DATA FOR REVIEW -
Lemma accepts_and k ts e : accepts LAnd k ts e → reads parseAnd k ts (stop LAnd) e.
Proof.
  intros H. apply (loops_reads _ _ _ _ _ (stop LAnd) _ H); [by intros t; apply stop_sub|]. intros n p w Hin Hw. cbn [Parser.andLoop].
  eapply step_next; [exact Hin|]. by rewrite (stop_type LAnd).
Qed.

Lemma accepts_or k ts e : accepts LOr k ts e → reads parseOr k ts (stop LOr) e.
Proof.
  intros H. apply (loops_reads _ _ _ _ _ (stop LOr) _ H); [by intros t; apply stop_sub|]. intros n p w Hin Hw. cbn [Parser.orLoop].
  eapply step_next; [exact Hin|]. by rewrite (stop_type LOr).
Qed.

Lemma accepts_not k ts e : accepts LNot k ts e → reads parseNot k ts (stop LNot) e.
Proof. intros H p w Hin Hw. unfold Parser.parseNot. eat. apply (H _) with w; [|done..]. apply input_bound in Hin. lia. Qed.

(** *** From one level to the next *)

(** A sentence of the level inside comes to the loop at once. *)
Lemma loops_lift (m m' : PM Expression) loop k ts until e :
  (∀ p, m' p = (left ← m; n ← loopSteps; loop n left) p) → (0 < length ts)%nat → reads m k ts until e → loops m' loop k ts until e.
Proof.
  intros Hm Hts H p w Hin Hw. exists O. split; [done|]. rewrite Hm. eapply step_bind; [by apply (H _ w)|]. by apply step_steps.
Qed.

Lemma derives_length k lv e ts : derives k lv e ts → (0 < length ts)%nat.
Proof. intros (t & ts' & -> & _)%derives_starts. cbn. lia. Qed.
(** What comes after an expression. *)
Definition delim (c : Z) : bool := existsb (Z.eqb c) [0; 32; rune ")"%char; rune ","%char; rune "-"%char].

(** The words at the end of an expression. *)
Definition closing (w : word) : bool := match w with WSymbol TOKEN_RPAREN | WSymbol TOKEN_STAR => true | WSymbol _ => false | _ => true end.

Lemma closing_ends w c : closing w = true → delim c = true → endsBefore w c = true.
Proof.
  intros Hw (x & Hin & ->%Z.eqb_eq)%existsb_exists. cbn in Hin. destruct w as [| | | | |t]; [..|by destruct t]; cbn [Lexer.endsBefore];
    destruct_or! Hin; subst; done.
Qed.

Lemma ends_one g w rest : forallb IsSpace g = true → wordOk w = true → closing w = true → delim (next rest) = true → ends [(g, w)] rest = true.
Proof. intros Hg Hw Hc Hd. cbn [ends render]. by rewrite Hg, Hw, closing_ends. Qed.

Lemma ends_cons g w ps rest :
  forallb IsSpace g = true → wordOk w = true → endsBefore w (next (render ps rest)) = true → ends ps rest = true → ends ((g, w) :: ps) rest = true.
Proof. intros Hg Hw Hc Hd. cbn [ends]. by rewrite Hg, Hw, Hc, Hd. Qed.

Definition apart (e : Expression) : Prop :=
  written e → ∀ g rest, forallb IsSpace g = true → delim (next rest) = true → ends (words g e) rest = true.
Definition parsePartitionDef : PM PartitionDef :=
  consume TOKEN_PARTITION "PARTITION";;
  name ← consumeIdent "partition name";
  consume TOKEN_VALUES "VALUES";; consume TOKEN_LESS "LESS";; consume TOKEN_THAN "THAN";;
  bound ← inParens (tok ← current; if isType tok TOKEN_MAXVALUE then advance;; mret None else val ← parseExpression; mret (Some val));
  mret (mkPartitionDef name bound).

Fixpoint partitionLoop (n : nat) (defs : list PartitionDef) : PM (list PartitionDef) :=
  match n with
  | O => throw ErrFuel
  | S n =>
      tok ← current;
      if isType tok TOKEN_RPAREN then advance;; mret defs else
      def ← parsePartitionDef;
      tok ← current;
      (if isType tok TOKEN_COMMA then advance else mret tt);;
      partitionLoop n (defs ++ [def])
  end.

Definition hashPartitions : PM Z :=
  tok ← current;
  if isType tok TOKEN_PARTITIONS then
    advance;;
    tok ← current;
    if negb (isType tok TOKEN_INT_LIT) then throw (ErrExpected "partition count" tok)
    else match Atoi (Literal tok) with
      | None => throw (ErrMessage "invalid partition count")
      | Some n => if n <=? 0 then throw (ErrMessage "partition count must be positive") else advance;; mret n
      end
  else mret 1.

Definition parsePartitionSpec : PM PartitionSpec :=
  tok ← current;
  if isType tok TOKEN_RANGE then
    advance;;
    cols ← inParens parseColumnList;
    tok ← current;
    next ← peek;
    defs ← (if isType tok TOKEN_LPAREN && isType next TOKEN_PARTITION then advance;; n ← loopSteps; partitionLoop n [] else mret []);
    mret (mkPartitionSpec (rs "RANGE") cols defs 0)
  else if isType tok TOKEN_HASH then
    advance;; cols ← inParens parseColumnList; n ← hashPartitions; mret (mkPartitionSpec (rs "HASH") cols [] n)
  else throw (ErrExpected "RANGE or HASH" tok).
Lemma safe_cte tok : notEof tok → safeAt tok (S d) (parseCTE upperBeyond statement).
Proof.
  intros Ht. unfold parseCTE. apply safe_over; [done|]. safe. { apply total_safe. auto with total. } apply safe_commaList, safe_cteDefinition.
Qed.

Lemma safe_prepare tok : notEof tok → safeAt tok (S d) (parsePrepare statement).
Proof. intros Ht. unfold parsePrepare. apply safe_over; [done|]. safe. Qed.

Lemma safe_statementAt : safe (S d) (statementAt upperBeyond lowerBeyond ParseFloat FormatFloat statement).
Proof.
  unfold statementAt. apply safe_current. intros tok. apply safe_peek. intros next. cbv zeta.
  repeat match goal with |- safeIf _ _ (if ?b then _ else _) => let E := fresh "E" in destruct b eqn:E end.
  all: try (apply total_safe; auto with total; fail).
  all: try (by apply safe_cte; noteof). all: try (by apply safe_prepare; noteof).
  all: safe; apply total_safe; auto with total.
Qed.

Lemma safe_statementBody : safe (S d) (statementBody upperBeyond lowerBeyond ParseFloat FormatFloat statement).
Proof.
  unfold statementBody. apply safe_bind; [apply safe_statementAt|]. intros s. safe. apply total_safe. auto with total.
Qed.
End Inside.

Lemma safe_statementN n d : (d < n)%nat → safe d (parseStatementN upperBeyond lowerBeyond ParseFloat FormatFloat n).
Proof.
  revert d. induction n as [|n IH]; intros [|d] Hn; try lia; [safe|]. cbn [parseStatementN]. apply safe_statementBody. apply IH. lia.
Qed.

Lemma total_statement : total (parseStatement upperBeyond lowerBeyond ParseFloat FormatFloat).
Proof.
  apply (safe_rem (parseStatementN upperBeyond lowerBeyond ParseFloat FormatFloat) (λ p, S (length (tokens p)))).
  intros p Hp. apply safe_statementN. unfold rem. lia.
Qed.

ACTIVITY -
Find each line in the listing above that contains "FormatFloat", and copy that line.

TASK ANSWER -
Lemma safe_statementAt : safe (S d) (statementAt upperBeyond lowerBeyond ParseFloat FormatFloat statement).
Lemma safe_statementBody : safe (S d) (statementBody upperBeyond lowerBeyond ParseFloat FormatFloat statement).
Lemma safe_statementN n d : (d < n)%nat → safe d (parseStatementN upperBeyond lowerBeyond ParseFloat FormatFloat n).
Lemma total_statement : total (parseStatement upperBeyond lowerBeyond ParseFloat FormatFloat).
  apply (safe_rem (parseStatementN upperBeyond lowerBeyond ParseFloat FormatFloat) (λ p, S (length (tokens p)))).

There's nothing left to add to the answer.